The VRRR is neither a signal of liquidity withdrawal nor of interest rates taking off.
“The latter’s signals will be transmitted through the position which is articulated by the MPC (Monetary Policy Committee) in its future resolutions,” he said.
“We don’t like temper tantrums; we like lukewarm, seamless transitions – glide paths rather than forced landings,” the GM added.
Stating that the RBI’s MPC is committed to its core price stability mandate, Patra said inflationary pressures are largely due to supply shocks that occur repeatedly, giving it a lingering character. Headline inflation could reach 5.7% or lower in FY22, he said.

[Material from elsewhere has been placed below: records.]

Definition sw_words (c : qdma_descq_sw_ctxt) : list Z :=
  [word (sw_w0 c);
   word (sw_w1 c);
   Z.land (sw_ring_bs_addr c) 0xffffffff;
   Z.land (Z.shiftr (sw_ring_bs_addr c) 32) 0xffffffff;
   word (sw_w4 c);
   word (sw_w5 c);
   word (sw_w6 c);
   word (sw_w7 c)].

Definition pf_w0 (c : qdma_descq_prefetch_ctxt) : list (Z * Z) :=
  [(PREFETCH_CTXT_DATA_W0_BYPASS_MASK, pf_bypass c);
   (PREFETCH_CTXT_DATA_W0_BUF_SZ_IDX_MASK, pf_bufsz_idx c);
   (PREFETCH_CTXT_DATA_W0_PORT_ID_MASK, pf_port_id c);
   (PREFETCH_CTXT_DATA_W0_NUM_PFCH_MASK, pf_num_pftch c);
   (PREFETCH_CTXT_DATA_W0_VAR_DESC_MASK, pf_var_desc c);
   (PREFETCH_CTXT_DATA_W0_ERR_MASK, pf_err c);
   (PREFETCH_CTXT_DATA_W0_PFCH_EN_MASK, pf_pfch_en c);
   (PREFETCH_CTXT_DATA_W0_PFCH_MASK, pf_pfch c);
   (PREFETCH_CTXT_DATA_W0_SW_CRDT_L_MASK,
      FIELD_GET QDMA_PFTCH_CTXT_SW_CRDT_GET_L_MASK (pf_sw_crdt c))].

Definition pf_w1 (c : qdma_descq_prefetch_ctxt) : list (Z * Z) :=
  [(PREFETCH_CTXT_DATA_W1_SW_CRDT_H_MASK,
     FIELD_GET QDMA_PFTCH_CTXT_SW_CRDT_GET_H_MASK (pf_sw_crdt c));
   (PREFETCH_CTXT_DATA_W1_VALID_MASK, pf_valid c)].

Definition pf_words (c : qdma_descq_prefetch_ctxt) : list Z :=
  [word (pf_w0 c);
   word (pf_w1 c)].

Definition cm_w0 (c : qdma_descq_cmpt_ctxt) : list (Z * Z) :=
  [(CMPL_CTXT_DATA_W0_EN_STAT_DESC_MASK, cm_en_stat_desc c);
   (CMPL_CTXT_DATA_W0_EN_INT_MASK, cm_en_int c);
   (CMPL_CTXT_DATA_W0_TRIG_MODE_MASK, cm_trig_mode c);
   (CMPL_CTXT_DATA_W0_FNC_ID_MASK, cm_fnc_id c);
   (CMPL_CTXT_DATA_W0_CNTER_IX_MASK, cm_counter_idx c);
   (CMPL_CTXT_DATA_W0_TIMER_IX_MASK, cm_timer_idx c);
   (CMPL_CTXT_DATA_W0_INT_ST_MASK, cm_in_st c);
   (CMPL_CTXT_DATA_W0_COLOR_MASK, cm_color c);
   (CMPL_CTXT_DATA_W0_QSIZE_IX_MASK, cm_ringsz_idx c)].

Definition cm_w1 (c : qdma_descq_cmpt_ctxt) : list (Z * Z) :=
  [(CMPL_CTXT_DATA_W1_BADDR4_HIGH_L_MASK,
     FIELD_GET EQDMA_COMPL_CTXT_BADDR_HIGH_L_MASK (cm_bs_addr c))].

Definition cm_w2 (c : qdma_descq_cmpt_ctxt) : list (Z * Z) :=
  [(CMPL_CTXT_DATA_W2_BADDR4_HIGH_H_MASK,
     FIELD_GET EQDMA_COMPL_CTXT_BADDR_HIGH_H_MASK (cm_bs_addr c));
   (CMPL_CTXT_DATA_W2_DESC_SIZE_MASK, cm_desc_sz c);
   (CMPL_CTXT_DATA_W2_PIDX_L_MASK, FIELD_GET QDMA_COMPL_CTXT_PIDX_GET_L_MASK (cm_pidx c))].

Definition cm_w3 (c : qdma_descq_cmpt_ctxt) : list (Z * Z) :=
  [(CMPL_CTXT_DATA_W3_PIDX_H_MASK, FIELD_GET QDMA_COMPL_CTXT_PIDX_GET_H_MASK (cm_pidx c));
   (CMPL_CTXT_DATA_W3_CIDX_MASK, cm_cidx c);
   (CMPL_CTXT_DATA_W3_VALID_MASK, cm_valid c);
   (CMPL_CTXT_DATA_W3_ERR_MASK, cm_err c);
   (CMPL_CTXT_DATA_W3_USER_TRIG_PEND_MASK, cm_user_trig_pend c)].

Definition cm_w4 (c : qdma_descq_cmpt_ctxt) : list (Z * Z) :=
  [(CMPL_CTXT_DATA_W4_TIMER_RUNNING_MASK, cm_timer_running c);
   (CMPL_CTXT_DATA_W4_FULL_UPD_MASK, cm_full_upd c);
   (CMPL_CTXT_DATA_W4_OVF_CHK_DIS_MASK, cm_ovf_chk_dis c);
   (CMPL_CTXT_DATA_W4_AT_MASK, cm_at c);
   (CMPL_CTXT_DATA_W4_VEC_MASK, cm_vec c);
   (CMPL_CTXT_DATA_W4_INT_AGGR_MASK, cm_int_aggr c);
   (CMPL_CTXT_DATA_W4_DIS_INTR_ON_VF_MASK, cm_dis_intr_on_vf c);
   (CMPL_CTXT_DATA_W4_VIO_MASK, cm_vio c);
   (CMPL_CTXT_DATA_W4_DIR_C2H_MASK, cm_dir_c2h c);
   (CMPL_CTXT_DATA_W4_HOST_ID_MASK, cm_host_id c);
   (CMPL_CTXT_DATA_W4_PASID_L_MASK, FIELD_GET EQDMA_CMPL_CTXT_PASID_GET_L_MASK (cm_pasid c))].

Definition cm_w5 (c : qdma_descq_cmpt_ctxt) : list (Z * Z) :=
  [(CMPL_CTXT_DATA_W5_PASID_H_MASK, FIELD_GET EQDMA_CMPL_CTXT_PASID_GET_H_MASK (cm_pasid c));
   (CMPL_CTXT_DATA_W5_PASID_EN_MASK, cm_pasid_en c);
   (CMPL_CTXT_DATA_W5_BADDR4_LOW_MASK, FIELD_GET EQDMA_COMPL_CTXT_BADDR_LOW_MASK (cm_bs_addr c));
   (CMPL_CTXT_DATA_W5_VIO_EOP_MASK, cm_vio_eop c);
   (CMPL_CTXT_DATA_W5_SH_CMPT_MASK, cm_sh_cmpt c)].

Definition cm_words (c : qdma_descq_cmpt_ctxt) : list Z :=
  [word (cm_w0 c);
   word (cm_w1 c);
   word (cm_w2 c);
   word (cm_w3 c);
   word (cm_w4 c);
   word (cm_w5 c)].
(* ===== verification/Csr.v ===== *)
(** * eqdma_soft_access.c, third part: capabilities and global registers

    The device attributes ([eqdma_get_device_attributes]); the four global arrays of
    sixteen registers (ring sizes, timer counts, counter thresholds, buffer sizes)
    and [eqdma_global_csr_conf], which reads and writes parts of them; the writeback
    interval; the memory-mapped channel; the clearing of all context memory.

    [dev_hndl], [csr_val] and the like are pointers: [None] is [NULL].  What the
    functions rely on is the class [RegFile]: a register that is written keeps the
    bits of its field, and the others stay. *)

From S2P Require Import Prelude Float64 Device Fields Indirect CtxtRegs Context.
From stdpp Require Import gmap.

Open Scope Z_scope.

(** ** Registers *)
Definition QDMA_OFFSET_GLBL2_PF_BARLITE_INT : Z := 0x104.
Definition EQDMA_GLBL2_CHANNEL_MDMA_ADDR : Z := 0x118.
Definition EQDMA_GLBL2_CHANNEL_CAP_ADDR : Z := 0x120.
Definition EQDMA_GLBL2_MISC_CAP_ADDR : Z := 0x134.
Definition EQDMA_GLBL_RNG_SZ_1_ADDR : Z := 0x204.
Definition EQDMA_GLBL_DSC_CFG_ADDR : Z := 0x250.
Definition EQDMA_C2H_TIMER_CNT_ADDR : Z := 0xA00.
Definition EQDMA_C2H_CNT_TH_ADDR : Z := 0xA40.
Definition EQDMA_C2H_BUF_SZ_ADDR : Z := 0xAB0.
Definition EQDMA_C2H_MM_CTL_ADDR : Z := 0x1004.
Definition EQDMA_H2C_MM_CTL_ADDR : Z := 0x1204.
Definition EQDMA_OFFSET_VF_VERSION : Z := 0x5014.

Definition QDMA_GLBL2_PF3_BAR_MAP_MASK : Z := GENMASK 23 18.
Definition QDMA_GLBL2_PF2_BAR_MAP_MASK : Z := GENMASK 17 12.
Definition QDMA_GLBL2_PF1_BAR_MAP_MASK : Z := GENMASK 11 6.
Definition QDMA_GLBL2_PF0_BAR_MAP_MASK : Z := GENMASK 5 0.
Definition EQDMA_GLBL2_DBG_MODE_EN_MASK : Z := BIT 4.
Definition EQDMA_GLBL2_DESC_ENG_MODE_MASK : Z := GENMASK 3 2.
Definition EQDMA_GLBL2_FLR_PRESENT_MASK : Z := BIT 1.
Definition EQDMA_GLBL2_MAILBOX_EN_MASK : Z := BIT 0.
Definition EQDMA_GLBL2_IP_VERSION_MASK : Z := GENMASK 23 20.
Definition EQDMA_GLBL2_VF_IP_VERSION_MASK : Z := GENMASK 7 4.
Definition GLBL2_CHANNEL_CAP_MULTIQ_MAX_MASK : Z := GENMASK 11 0.
Definition GLBL2_CHANNEL_MDMA_C2H_ST_MASK : Z := BIT 17.
Definition GLBL2_CHANNEL_MDMA_H2C_ST_MASK : Z := BIT 16.
Definition GLBL2_CHANNEL_MDMA_C2H_ENG_MASK : Z := GENMASK 11 8.
Definition GLBL2_CHANNEL_MDMA_H2C_ENG_MASK : Z := GENMASK 3 0.
Definition GLBL_DSC_CFG_WB_ACC_INT_MASK : Z := GENMASK 2 0.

A small group of goods – items making up about 20 percent of the CPI (consumer price inflation) basket are responsible for more than 50 percent of inflation – puts pressure on inflation, said Patra, adding that the easing of headline inflation from current levels is “likely to be reluctant and uneven.”
In the last and a half years of the pandemic, Patra admitted that inflation exceeded the upper tolerance range of 6% for two months in FY21, but with the GDP contraction the RBI had to be flexible in driving. of the key rate.
Raising the key rate when inflation exceeded 6% would have been “disastrous,” Patra said, adding that the RBI’s policies were justified when growth returned to positive territory in the last quarter of the year. exercise 21.
âLooking back, it was the combination of frame flexibility and astute judgment that healed the economy and helped it bounce back,â he said.
However, the second wave of the pandemic in the first quarter of fiscal 22 again resulted in setbacks, and Patra said the economy was “scarred” but resilient from the experience of the first wave.
âThe recovery appears to be widespread and the linchpin is manufacturing, but production is still below pre-pandemic levels, especially in contact-based services,â he said, reiterating Governor Shaktikanta’s statement. Das on the estimated 9.5% GDP growth for fiscal 22. Be on track.